State Street is a U.S. G-SIB and I am focusing here on the limit with regard to exposures to other G-SIBs. To be more complete about what the U.S. rule says:
U.S. G-SIBs may have aggregate net credit exposure to a single U.S. or foreign G-SIB counterparty (or a nonbank SIFI, but there currently are none) of no more than 15 percent of Tier 1 capital.
U.S. G-SIBs may have aggregate net credit exposure to any other counterparty of no more than 25 percent of Tier 1 capital.
Other firms subject to the U.S. SCCL rule may have aggregate net credit exposure to any counterparty of no more than 25 percent of Tier 1 capital.
For both U.S. G-SIBs and other firms, there is the potential for a 90-day cure period under certain circumstances.
In addition to the text quoted above, State Street also includes the following in Note 1 to its financial statements.
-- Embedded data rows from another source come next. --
(** ** Element watcher *)

Lemma querySelector_button_None (kids : list Node) :
  Dom.querySelector_button (Elem kids) = None <-> existsb Dom.has_button kids = false.
Proof.
  cbn [Dom.querySelector_button Dom.first_button]. generalize 0.
  assert (H : forall n, Dom.first_button n = None <-> Dom.has_button n = false).
  { induction n as [| | |ks IH] using Node_induction; cbn [Dom.first_button Dom.has_button];
      try (split; [reflexivity|reflexivity]); try (split; discriminate).
    generalize 0. induction IH as [|k ks Hk _ IHks]; intros i; cbn [existsb].
    - split; reflexivity.
    - destruct (Dom.first_button k) eqn:E.
      + split; [discriminate|]. intros H. apply orb_false_iff in H.
        destruct H as [H _]. apply Hk in H. discriminate.
      + destruct Hk as [Hk _]. rewrite (Hk eq_refl). cbn [orb]. apply IHks. }
  induction kids as [|k kids IH]; intros i; cbn [existsb].
  - split; reflexivity.
  - destruct (Dom.first_button k) eqn:E.
    + split; [discriminate|]. intros X. apply orb_false_iff in X.
      destruct X as [X _]. apply H in X. rewrite X in E. discriminate.
    + apply H in E. rewrite E. cbn [orb]. apply IH.
Qed.

Lemma is_audio_add (a b : HTMLAudioElement) (n : Node) :
  Dom.is_audio a (addTranscribeButton b n) = Dom.is_audio a n.
Proof.
  destruct n as [| | |kids]; try reflexivity.
  cbn [addTranscribeButton].
  destruct (existsb (Dom.is_audio b) kids); [|reflexivity].
  destruct (Dom.querySelector_button (Elem kids)); reflexivity.
Qed.
(* ===== verification/Prelude.v ===== *)
(** * velo: a verification library for the trading pipeline of the repository

    ** The program

    velo is a small trading system of cooperating processes.  A C++ order book
    server ([engine/]) matches orders.  Python strategies ([strategy/]) take
    prices from a feed, decide on quotes or hedges, and trade through a TCP
    client.  Rust processes ([risk/]) monitor the position and flatten it, price
    options over a second socket, and parse FIX messages.  One binary protocol,
    implemented three times, connects Python, C++ and Rust.

    ** The files

    Each file models one part and names its sources.  Definitions keep the
    source's names; a definition with a leading file name below is the model of
    the function of that name.

    - Foundations.  [Prelude] (exceptions, the monads [res] and [M], totality,
      lists), [Bytes], [PyStruct] ([struct]), [PyFloat], [FloatBounds] and
      [FloatEnclosure] (binary64: exactness, bounds, signed enclosures),
      [PyStatistics] (numbers and [statistics]), [PyText] (the text of numbers),
      [RustText] (the operations on [&str]).
    - Wire.  [Protocol] ([protocol.py]), [EngineProtocol] ([protocol.cpp]),
      [RustProtocol] ([protocol.rs]), [WireAgreement] (that they agree).
    - Engine.  [OrderBook] ([order_book.cpp]: [submit], [cancel], [matchBuy],
      [matchSell], [snapshot]), [Server] ([server.cpp]: [handle_readable],
      [dispatch_new_order], [remove_connection]; [server_step] is one turn of
      the [poll] loop).
    - Python client and session.  [Client] ([client.py]: the reader thread, the
      queue, the sends), [Strategy] ([strategy.py]), [Feeds] (the three feeds
      and the downloader), [Ticks], [TradeLog], [SessionRunner]
      ([run_strategy_loop]), [Sessions] ([run_session], [run_backtest],
      [run_live_session]), [LiveClient] ([live_ib_client.py], two threads as a
      step relation), [Drivers] (the [main] of the four [run_*.py]).
    - Reports.  [BacktestReport], [HedgeReport].
    - Options.  [PricingClient] ([pricing_client.py], [pricing_protocol.rs], the
      request loop of [pricing_server.rs]), [Pricing] ([pricing.rs], scalar and
      SIMD), [NaiveBlackScholes] (the Python benchmark), [DeltaHedger]
      ([options.py], [delta_hedger.py]), [PricedHedge] (a tick of hedger, wire
      and pricer together), [HedgeSession] ([run_delta_hedge_backtest.py]),
      [PricedSession] (that session over the wire).
    - Risk.  [RiskPosition] ([position.rs]), [RiskEngine] ([main.rs],
      [limits.rs], [risk_log.rs]), [FlattenLoop] (risk engine and matching
      engine in a loop), [FixParser] ([fix.rs]).
    - [EndToEnd]: client, wire, server and quoter composed.

    ** How state and effects are modelled

    A Python object is a record and a method that mutates it and may raise is a
    computation of [M], whose object survives an exception; fallible functions
    return [res].  A C++ or Rust function that can be undefined or panic returns
    an option, or an outcome type of its own.  Machine integers wrap or panic
    where the source does; Python ints are unbounded until [struct] checks them.
    Interfaces are classes with laws: [Feed], [Strategy], [BookClient] with
    [BookClientSpec], [Pricer].  The loop is proved against them, and the TCP
    client, the feeds, the quoter and the hedger implement them.

    What the kernel does is data: a socket is the list of segments its reads
    will return, a queue the list of batches that arrive between two of its
    operations, a clock the sequence of its readings, an engine run a list of
    accepts, reads and disconnects.  Theorems quantify over these lists, that is
    over every chunking of a stream and every arrival order.

    ** What the theorems show

    - The book refines a price-time priority specification, its fills are the
      best opposite orders in order, and every reachable server keeps a sound
      book, owner table and connection list; what a client's bytes do does not
      depend on how they are cut; every order is answered by one ack and each of
      its fills reaches sender, owner and subscribers once.
    - The three codecs are inverse to each other; what a Python strategy asks
      for is what the engine performs, and what the engine answers is what the
      strategy sees.
    - The strategy loop ends, keeps log, wire and events one history, and closes
      the client however it ends; the quoter and the hedger keep their ids,
      resting quotes and positions in agreement with what they sent and were
      told.  The drivers complete on a live connection and print exactly the
      figures of the session; the live driver closes both connections.
    - The replay of fills is exact while quantities stay below 2^53, agrees with
      the Rust tracker under a stated condition, and the report's means,
      variances and win rate are exact statistics rounded once, from which the
      Sharpe ratio and the variance reduction are computed as stated.
    - The batch pricer is the map of one lane's function and never panics; the
      scalar pricer's deltas lie in the unit interval, so a hedge target over
      the wire never exceeds the number of contracts; a hedging session of the
      real client is simulated by one against the server's function; the Python
      benchmark is the same formula, with its exceptions characterised.
    - A risk engine session never panics, logs every fill and answers every
      breach with one exact-size order; the two threads of the IBKR client never
      lose an error or mix up subscriptions and always return; the FIX builder
      and parsers are inverse, and any single corrupted byte is detected.
    - Behaviours that contradict a comment or document are proved as they are:
      self-trading, orphaned remainders and phantom quotes of the quoter
      ([EndToEnd]), the layout of the drawdown in dollars ([Drivers]), fills
      that are not counted as trades ([BacktestReport]), the id collision of hedger and quoter ([HedgeSession]), the
      misrouted fills after a reconnect ([Server]), repeated flattening orders
      ([FlattenLoop]), panics on malformed FIX ([FixParser]).

    ** Iteration bounds

    Loops the source writes with [while] take a number of iterations as fuel and
    yield [NoFuel] when it runs out.  Wherever a loop is used, a theorem gives
    a bound from which the result is the same for every larger one and is not
    [NoFuel]: the number of bytes on a socket for the readers, of pending events
    for the final drain, of ticks or of remaining prices for the strategy loop.

    ** Assumptions

    Class laws, each with an instance that satisfies it: the generator draws
    below its bound ([Random]); [exp] and [ln] of the platform return floats
    ([F64MathValid]), and [exp] of NaN is NaN and of a number that is not
    positive lies in the unit interval ([F64MathOk], [CMathOk]); the vector type
    [f64x4] acts lane by lane ([WideLaws]), and of its [exp] and [ln] only
    [F64MathValid] is assumed.  The cache relies on [float] reading back what
    [repr] wrote.  [sum] of floats adds from left to right, as it did before
    Python 3.12; since then it compensates, which makes no difference to a book
    of one leg, the one the driver builds.
    Exceptions are modelled by class, without their messages.

    ** Not modelled

    Argument parsing ([argparse], [std::env::args]), the listening sockets,
    [poll] and partial writes of the kernel, sends of the server that fail and the
    signal they may raise, the spelling of the risk log's JSON
    and of the benchmark's report, the packages [yfinance] and [ib_async]
    (parameters), the creation of the cache directory, the values of the special
    functions of the C library, the interleaving of the hedging driver's two
    threads (each is modelled, and they share only the engine), the test suites,
    the smoke-test script [engine/tests/test_client.py] and the Criterion and
    C++ benchmarks. *)

From Stdlib Require Export ZArith Lia List.
From stdpp Require Export base option list gmap sets.
Lemma fmul_nonneg x y : valid x = true → valid y = true → nonneg x → nonneg y → nonneg (fmul x y).
Proof.
  intros Vx Vy Hx Hy. apply nonneg_iff in Hx as [->|[[s ->]|Hx]]; apply nonneg_iff in Hy as [->|[[s' ->]|Hy]].
  9: { apply signed_nonneg. exact (fmul_signed false false x y Vx Vy Hx Hy). }
  all: try (destruct x as [| | |]); try (destruct y as [| | |]); done.
Qed.

Lemma SFdiv_nonneg x y : nonneg x → y = S754_nan ∨ signed false y → nonneg (SFdiv prec emax x y).
Proof.
  intros Hx Hy. apply nonneg_iff in Hx as [->|[[s ->]|Hx]]; destruct Hy as [->|Hy].
  6: { apply signed_nonneg. exact (SFdiv_signed false false x y Hx Hy). }
  all: try (destruct x as [| | |]); try (destruct y as [| | |]); done.
Qed.

Lemma in_range_nonneg x b j : in_range x 0 b j → nonneg x.
Proof.
  intros (F & V & H & _). destruct x as [[]| | |[] m e]; try done.
  cbn [fval cond_Zopp] in H. apply dyle_sign in H; lia.
Qed.
(* ===== verification/OrderBook.v ===== *)
(** * The matching engine ([engine/src/order_book.cpp])

    The limit order book the strategies trade on, in C++.  A side of the book is
    a [std::map] from prices to levels; it is modelled as the list of its levels
    in iteration order, best price first.  Timestamps are 64-bit and wrap. *)

From stdpp Require Import sorting.
From S2P Require Import Prelude Bytes PyFloat PyStruct Protocol.

Open Scope Z_scope.

(** ** Data *)

Record Order := {
  o_id : Z;
  o_side : Side;
  o_type : OrderType;
  o_price_ticks : Z;
  o_quantity : Z;
  o_timestamp : Z;
}.

Definition set_quantity (q : Z) (o : Order) : Order :=
  {| o_id := o_id o; o_side := o_side o; o_type := o_type o; o_price_ticks := o_price_ticks o;
     o_quantity := q; o_timestamp := o_timestamp o |}.
Definition set_timestamp (t : Z) (o : Order) : Order :=
  {| o_id := o_id o; o_side := o_side o; o_type := o_type o; o_price_ticks := o_price_ticks o;
     o_quantity := o_quantity o; o_timestamp := t |}.

#[export] Instance Order_eq_dec : EqDecision Order.
Proof. solve_decision. Defined.

(** A price level and its queue, oldest order first. *)
Definition level : Type := Z * list Order.

(** [Fill] has the fields of the wire message. *)
Abbreviation Fill := FillEvent.

Record OrderBook := {
  bids_ : list level;   (* descending prices *)
  asks_ : list level;   (* ascending prices *)
  order_index_ : gmap Z (Z * Side);
  next_timestamp_ : Z;
}.

Definition empty_book : OrderBook :=
  {| bids_ := []; asks_ := []; order_index_ := ∅; next_timestamp_ := 0 |}.

(** ** Matching *)

Definition tick (t : Z) : Z := (t + 1) mod 2 ^ 64.
(* ===== verification/Client.v ===== *)
(** * OrderBookClient ([strategy/orderbook_client/client.py])

    The client owns one TCP connection.  A background thread runs
    [_read_loop], which cuts the incoming byte stream into messages and puts
    the decoded events on a thread-safe FIFO queue; the main thread sends
    orders and drains that queue with [poll_events].

    The kernel's side of the socket is a list of [segment]s: each [recv]
    returns at most one of them, so a list of segments is one way the stream
    can be chunked, and the theorems quantify over all of them.  The reader's
    side of the queue is likewise a list of batches, one becoming visible at
    each queue operation of the main thread. *)

From S2P Require Import Prelude Bytes PyFloat PyStruct Protocol.

Open Scope Z_scope.

(** ** The socket *)

(** What the next [recv] finds: bytes, or an [OSError].  An empty [Data] is the
    peer's orderly shutdown, as is the end of the list. *)
Inductive segment := Data (bs : bytes) | SockError.

(** [sk_sent] holds the buffers of the [sendall] calls that completed;
    [sk_faults] says which of the next calls fail, none beyond its end. *)
Record sock := {
  sk_incoming : list segment;
  sk_sent : bytes;
  sk_faults : list bool;
  sk_closed : bool;
}.
(* ===== verification/Server.v ===== *)
(** * The engine's server ([engine/src/server.cpp])

    One book behind a [poll] loop: connections with their read buffers, the
    owner of every resting order, and the messages handed to [send_all].  A
    message is kept as the event it encodes; [engine_encode] gives its bytes.
    The kernel hands out file descriptors and decides what each [recv] returns.

    A send that fails is not modelled.  [send_all] drops what a broken connection
    does not take and changes no state of the server, so [sv_sent] is what was
    handed to it, not what arrived.  Nothing in the program ignores SIGPIPE: where
    that signal is delivered for a send to a closed peer, the process ends, and
    the model says nothing about it. *)

From S2P Require Import Prelude Bytes PyFloat PyStruct Protocol EngineProtocol Client OrderBook.
From S2P Require Import WireAgreement.

Open Scope Z_scope.

(** ** State *)

Record Connection := {
  cn_fd : Z;
  read_buf : bytes;
  subscribed_to_fills : bool;
}.

Record Server := {
  book : OrderBook;
  connections : list Connection;
  order_owner_fd : gmap Z Z;
  sv_sent : list (Z * Event);   (* what [send_ack] and [send_fill] wrote, by descriptor *)
}.

Definition new_server : Server :=
  {| book := empty_book; connections := []; order_owner_fd := ∅; sv_sent := [] |}.

Definition set_book (b : OrderBook) (s : Server) : Server :=
  {| book := b; connections := connections s; order_owner_fd := order_owner_fd s; sv_sent := sv_sent s |}.
Definition set_connections (cs : list Connection) (s : Server) : Server :=
  {| book := book s; connections := cs; order_owner_fd := order_owner_fd s; sv_sent := sv_sent s |}.
Definition set_owners (o : gmap Z Z) (s : Server) : Server :=
  {| book := book s; connections := connections s; order_owner_fd := o; sv_sent := sv_sent s |}.
(** Handing a message to [send_all], whatever becomes of it. *)
Definition send (fd : Z) (e : Event) (s : Server) : Server :=
  {| book := book s; connections := connections s; order_owner_fd := order_owner_fd s;
     sv_sent := sv_sent s ++ [(fd, e)] |}.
Sanctions programs or government intervention may inhibit our ability to access cash and due from banks in certain accounts. For example, as of December 31, 2022, we held such accounts in Russia, inclusive of $767 million with our subcustodian, which is an affiliate of a large multinational bank, and with western European-based clearing agencies, for a total of approximately $1.3 billion. Cash and due from banks is evaluated as part of our allowance for credits losses
Some facts suggest this may not be a concern only for State Street. In 2016 Northern Trust, another large U.S. custody bank, urged the Board to exclude foreign demand deposits associated with custody services from the credit exposure calculation. The Board rejected this suggestion, saying:
Section 165(e) explicitly provides that “credit exposure” means all extensions of credit including loans, deposits, and lines of credit. The Board may only grant exemptions that are in the public interest and consistent with the purposes of section 165(e) of the Dodd-Frank Act. In light of the plain language of the statute, the Board believes that if a covered company holds deposits at a counterparty, those deposits should be subject to the limits of the final rule and that an exclusion would not be appropriate in these circumstances.
Northern Trust is not a G-SIB and so is subject to the relatively looser 25% of Tier 1 capital limit discussed in footnote 2. Thus, the SCCL rule may not have posed as many challenges for it.
Senator Warren voted in favor of the nominations of Vice Chair Brainard, Vice Chair for Supervision Barr, Governor Cook and Governor Jefferson. Senator Warren also voted in favor of the nomination of FDIC Chair Gruenberg, after his agency had approved, when he was Acting Chair, a piece of the U.S .Bank-MUFG Union Bank deal. See note 6.
This would be consistent with the “not yet getting full approval” phrasing in the earlier WSJ article (emphasis mine) which could be read to suggest that approval is still at least a theoretical possibility.
Also still pending release and another decent candidate for a Friday afternoon disclosure is the public (redacted) version of the Board’s order denying Custodia’s membership application.